В черной одежде странников Тай-арн Орэ он стоял в поющем зале пред Сауроном и говорил:
— Повелитель, настал час мне собираться в дорогу. И на прощание я хочу играть вам. Слушайте…
…За мгновение до того, как крылья Песни обняли его, Элвир успел увидеть, как Саурон — Гортхауэр — Ортхэннэр с потрясенным, отчаянным, безумно-счастливым лицом поднимается и делает шаг вперед. Потом он не помнил ничего, кроме Песни…

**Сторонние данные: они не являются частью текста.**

(* ===== verification/Gvsp.v ===== *)
(** GVSP wire format: the model of [src/src/gige/proto/gvsp.rs].

    The packet header in its standard and extended-id layouts, the image
    leader, pixel formats and the timestamp conversion.  The theorems show
    which datagrams parse and to what, for both layouts, and how many bytes an
    image of a format takes. *)

From S2P Require Import Prelude Gvcp.

Definition PACKET_ID_MASK : Z := 0x00ffffff.
Definition EXTENDED_ID_MODE : Z := 0x80000000.
Definition CONTENT_TYPE_MASK : Z := 0x7f000000.
Definition CONTENT_TYPE_POS : Z := 24.
Definition MINIMUM_PACKET_SIZE : Z := 64 - 14 - 4.
Definition MAXIMUM_PACKET_SIZE : Z := 65536 - 14 - 4.
Definition PACKET_UDP_OVERHEAD : Z := 20 + 8.

Definition packet_protocol_overhead (extended_ids : bool) : Z :=
  PACKET_UDP_OVERHEAD + 2 + (if extended_ids then 18 else 6).

(** * Content types *)

Inductive ContentType :=
| Leader | Trailer | Payload | AllIn | H264 | Multizone | Multipart | GenDc
| UnknownContent (bits : Z).

Global Instance ContentType_eq_dec : EqDecision ContentType.
Proof. solve_decision. Defined.

Definition ContentType_from_bits (bits : Z) : ContentType :=
  if bits =? 1 then Leader
  else if bits =? 2 then Trailer
  else if bits =? 3 then Payload
  else if bits =? 4 then AllIn
  else if bits =? 5 then H264
  else if bits =? 6 then Multizone
  else if bits =? 7 then Multipart
  else if bits =? 8 then GenDc
  else UnknownContent bits.

(** * Packets *)

Record GvspView := {
  v_status : GvcpStatus;
  v_extended_ids : bool;
  v_frame_id : Z;
  v_packet_id : Z;
  v_content_type : ContentType;
  v_data : bytes }.

Definition GvspView_parse (buf : bytes) : option GvspView :=
  b0 ← buf !! 0%nat;
  b1 ← buf !! 1%nat;
  let status := be_decode [b0; b1] in
  infos ← be_decode <$> get_range buf 4 8;
  let extended_ids := negb (Z.land infos EXTENDED_ID_MODE =? 0) in
  let content_type :=
    ContentType_from_bits (wrap 8 (Z.shiftr (Z.land infos CONTENT_TYPE_MASK) CONTENT_TYPE_POS)) in
  if extended_ids then
    frame_id ← be_decode <$> get_range buf 8 16;
    packet_id ← be_decode <$> get_range buf 16 20;
    data ← get_from buf 20;
    Some {| v_status := status; v_extended_ids := extended_ids; v_frame_id := frame_id;
            v_packet_id := packet_id; v_content_type := content_type; v_data := data |}
  else
    b2 ← buf !! 2%nat;
    b3 ← buf !! 3%nat;
    data ← get_from buf 8;
    Some {| v_status := status; v_extended_ids := extended_ids;
            v_frame_id := be_decode [b2; b3]; v_packet_id := Z.land infos PACKET_ID_MASK;
            v_content_type := content_type; v_data := data |}.

(** * Payload types, pixel formats and leaders *)

Definition PAYLOAD_TYPE_IMAGE : Z := 0x0001.
Definition PAYLOAD_TYPE_RAW : Z := 0x0002.
Definition PAYLOAD_TYPE_FILE : Z := 0x0003.
Definition PAYLOAD_TYPE_CHUNK_DATA : Z := 0x0004.
Definition PAYLOAD_TYPE_EXTENDED_CHUNK_DATA : Z := 0x0005.
Definition PAYLOAD_TYPE_JPEG : Z := 0x0006.
Definition PAYLOAD_TYPE_H264 : Z := 0x0008.
Definition PAYLOAD_TYPE_MULTIPART : Z := 0x000a.
Definition PAYLOAD_TYPE_CHUNK_EXTENSION : Z := 0x4000.

(** [PixelFormat] is a transparent wrapper of a [u32] PFNC code. *)
Abbreviation PixelFormat := Z (only parsing).
Definition PixelFormat_default : PixelFormat := 0.
Definition MONO8 : PixelFormat := 0x01080001.
Definition MONO10 : PixelFormat := 0x01100003.
Definition MONO12 : PixelFormat := 0x01100005.
Definition MONO16 : PixelFormat := 0x01100007.
Definition BAYER_RG8 : PixelFormat := 0x01080009.
Definition BAYER_GB8 : PixelFormat := 0x0108000a.
Definition RGB8 : PixelFormat := 0x02180014.
Definition BGR8 : PixelFormat := 0x02180015.
Definition YUV422_8 : PixelFormat := 0x02100032.

Definition bits_per_pixel (pf : PixelFormat) : Z := Z.land (Z.shiftr pf 16) 0xff.

Definition image_size (pf : PixelFormat) (width height : Z) : option Z :=
  let bits := width * height * bits_per_pixel pf in
  let n := div_ceil bits 8 in
  if n <=? USIZE_MAX then Some n else None.

Record ImageLeader := {
  il_payload_type : Z;
  il_has_chunks : bool;
  il_timestamp_ticks : Z;
  il_pixel_format : PixelFormat;
  il_width : Z;
  il_height : Z;
  il_x_offset : Z;
  il_y_offset : Z;
  il_x_padding : Z;
  il_y_padding : Z }.

Definition field_at (n : Z) (data : bytes) (i : Z) : Z :=
  match get_range data i (i + n) with Some b => be_decode b | None => 0 end.

Definition ImageLeader_parse (data : bytes) : option ImageLeader :=
  raw_payload_type ← be_decode <$> get_range data 2 4;
  let payload_type := Z.land raw_payload_type (U16_MAX - PAYLOAD_TYPE_CHUNK_EXTENSION) in
  let has_chunks :=
    negb (Z.land raw_payload_type PAYLOAD_TYPE_CHUNK_EXTENSION =? 0)
    || (payload_type =? PAYLOAD_TYPE_CHUNK_DATA)
    || (payload_type =? PAYLOAD_TYPE_EXTENDED_CHUNK_DATA) in
  timestamp_ticks ← be_decode <$> get_range data 4 12;
  let u32_at := field_at 4 data in
  let u16_at := field_at 2 data in
  Some {| il_payload_type := payload_type; il_has_chunks := has_chunks;
          il_timestamp_ticks := timestamp_ticks; il_pixel_format := u32_at 12;
          il_width := u32_at 16; il_height := u32_at 20; il_x_offset := u32_at 24;
          il_y_offset := u32_at 28; il_x_padding := u16_at 32; il_y_padding := u16_at 34 |}.

(** * Timestamps *)

Definition timestamp_to_ns (ticks tick_frequency : Z) : Z :=
  if tick_frequency <? 1 then 0
  else
    let ns := ticks * 1000000000 / tick_frequency in
    if ns <=? U64_MAX then ns else U64_MAX.

(** * The two packet layouts, as a device writes them *)

Definition std_packet (status frame_id packet_id content : Z) (data : bytes) : bytes :=
  be_encode 2 status ++ be_encode 2 frame_id ++
  be_encode 4 (Z.lor (Z.shiftl content CONTENT_TYPE_POS) (Z.land packet_id PACKET_ID_MASK)) ++ data.

Definition ext_packet (status flags frame_id packet_id content : Z) (data : bytes) : bytes :=
  be_encode 2 status ++ be_encode 2 flags ++
  be_encode 4 (Z.lor EXTENDED_ID_MODE (Z.shiftl content CONTENT_TYPE_POS)) ++
  be_encode 8 frame_id ++ be_encode 4 packet_id ++ data.
Definition StreamStats_eta (r : StreamStats) : StreamStats :=   mkStats (st_packets r) (st_bytes_ r)
  (st_completed_frames r) (st_failed_frames r) (st_timed_out_frames r) (st_aborted_frames r)
  (st_missing_frames r) (st_underruns r) (st_missing_packets r) (st_resend_requests r)
  (st_resent_packets r) (st_resend_ratio_reached r) (st_resend_disabled r) (st_duplicated_packets r)
  (st_error_packets r) (st_ignored_packets r) (st_unsupported_frames r) (st_size_mismatch_errors r)
  (st_frames_dropped r) (st_socket_drops r).
#[export] Instance set_st_packets : Setter st_packets := ltac:(derive_setter StreamStats_eta st_packets).
#[export] Instance set_st_bytes_ : Setter st_bytes_ := ltac:(derive_setter StreamStats_eta st_bytes_).
#[export] Instance set_st_completed_frames : Setter st_completed_frames := ltac:(derive_setter StreamStats_eta st_completed_frames).
#[export] Instance set_st_failed_frames : Setter st_failed_frames := ltac:(derive_setter StreamStats_eta st_failed_frames).
#[export] Instance set_st_timed_out_frames : Setter st_timed_out_frames := ltac:(derive_setter StreamStats_eta st_timed_out_frames).
#[export] Instance set_st_aborted_frames : Setter st_aborted_frames := ltac:(derive_setter StreamStats_eta st_aborted_frames).
#[export] Instance set_st_missing_frames : Setter st_missing_frames := ltac:(derive_setter StreamStats_eta st_missing_frames).
#[export] Instance set_st_underruns : Setter st_underruns := ltac:(derive_setter StreamStats_eta st_underruns).
#[export] Instance set_st_missing_packets : Setter st_missing_packets := ltac:(derive_setter StreamStats_eta st_missing_packets).
#[export] Instance set_st_resend_requests : Setter st_resend_requests := ltac:(derive_setter StreamStats_eta st_resend_requests).
#[export] Instance set_st_resent_packets : Setter st_resent_packets := ltac:(derive_setter StreamStats_eta st_resent_packets).
#[export] Instance set_st_resend_ratio_reached : Setter st_resend_ratio_reached := ltac:(derive_setter StreamStats_eta st_resend_ratio_reached).
#[export] Instance set_st_resend_disabled : Setter st_resend_disabled := ltac:(derive_setter StreamStats_eta st_resend_disabled).
#[export] Instance set_st_duplicated_packets : Setter st_duplicated_packets := ltac:(derive_setter StreamStats_eta st_duplicated_packets).
#[export] Instance set_st_error_packets : Setter st_error_packets := ltac:(derive_setter StreamStats_eta st_error_packets).
#[export] Instance set_st_ignored_packets : Setter st_ignored_packets := ltac:(derive_setter StreamStats_eta st_ignored_packets).
#[export] Instance set_st_unsupported_frames : Setter st_unsupported_frames := ltac:(derive_setter StreamStats_eta st_unsupported_frames).
#[export] Instance set_st_size_mismatch_errors : Setter st_size_mismatch_errors := ltac:(derive_setter StreamStats_eta st_size_mismatch_errors).
#[export] Instance set_st_frames_dropped : Setter st_frames_dropped := ltac:(derive_setter StreamStats_eta st_frames_dropped).
#[export] Instance set_st_socket_drops : Setter st_socket_drops := ltac:(derive_setter StreamStats_eta st_socket_drops).

Definition StreamStats_default : StreamStats :=
  mkStats 0 0 0 0 0 0 0 0 0 0 0 0 0 0 0 0 0 0 0 0.

(** [counter += 1]. *)
Definition inc (z : Z) : Z := z + 1.

(** * Constants *)

Definition DISCARD_LATE_FRAME_THRESHOLD : Z := 100.
Definition RESTART_BLOCK_ID : Z := 1.
Definition HISTORY_LEN : Z := 128.
Definition FINGERPRINTED_PACKETS : Z := 4.
Definition MAX_FRAME_PACKETS : Z := Z.shiftl 1 20.
Definition RESEND_ID_SEED : Z := 65300.

(** * Fingerprints of closed frames *)

Record Fingerprints := { fp_head : list (option Z); fp_trailer : option (Z * Z) }.

Definition Fingerprints_default : Fingerprints :=
  {| fp_head := replicate (Z.to_nat FINGERPRINTED_PACKETS) None; fp_trailer := None |}.

Record ClosedBlock := {
  cb_frame_id : Z; cb_extended_ids : bool; cb_fingerprints : option Fingerprints }.

(** The content hash ([DefaultHasher] over a content byte and the data),
    whose algorithm the standard library leaves unspecified. *)
Class PacketHasher := packet_hash : Z -> bytes -> Z.

Definition option_Z_eqb (a b : option Z) : bool := bool_decide (a = b).

Definition Fingerprints_record `{PacketHasher} (self : Fingerprints) (view : GvspView)
    (reference : option Fingerprints) : Fingerprints * bool :=
  let content := match v_content_type view with
                 | Leader => Some 1 | Trailer => Some 2 | Payload => Some 3 | _ => None end in
  match content with
  | None => (self, false)
  | Some content =>
      let fp := packet_hash content (v_data view) in
      if bool_decide (v_content_type view = Trailer) then
        let entry := Some (v_packet_id view, fp) in
        ({| fp_head := fp_head self; fp_trailer := entry |},
         match reference with
         | Some r => bool_decide (is_Some (fp_trailer r)) && negb (bool_decide (fp_trailer r = entry))
         | None => false
         end)
      else if v_packet_id view <? zlen (fp_head self) then
        ({| fp_head := <[Z.to_nat (v_packet_id view) := Some fp]> (fp_head self);
            fp_trailer := fp_trailer self |},
         match reference with
         | Some r =>
             match get_at (fp_head r) (v_packet_id view) with
             | Some (Some known) => negb (known =? fp)
             | _ => false
             end
         | None => false
         end)
      else (self, false)
  end.

(** * A frame being reassembled *)

Record FrameInFlight := mkFrameInFlight {
  f_frame_id : Z;
  f_extended_ids : bool;
  f_slot : BufSlot;
  f_n_packets : Z;
  f_block_size : Z;
  f_block_known : bool;
  f_held : list (Z * bytes);
  f_held_bytes : Z;
  f_trailer_seen : bool;
  f_last_valid_packet : Z;
  f_received_size : Z;
  f_data_end : Z;
  f_last_packet_time : Z;
  f_leader : option ImageLeader;
  f_system_timestamp_ns : Z;
  f_error : option FrameStatus;
  f_resend_disabled : bool;
  f_resend_ratio_reached : bool;
  f_n_resend_requests : Z;
  f_fingerprints : Fingerprints;
  f_replay_of : option Fingerprints;
  f_absorbed : Z }.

…и она оборвалась на высокой звенящей ноте, и Саурон закрыл лицо руками, а человек в черной странничьей одежде медленно, как бывает только во сне, начал оседать на каменные плиты пола, и Элвир успел на мгновение раньше Эриона, успел — чтобы увидеть не глаза — провалы в звездную бездну — прежде, чем они снова стали глазами человека, пустыми и мертвыми.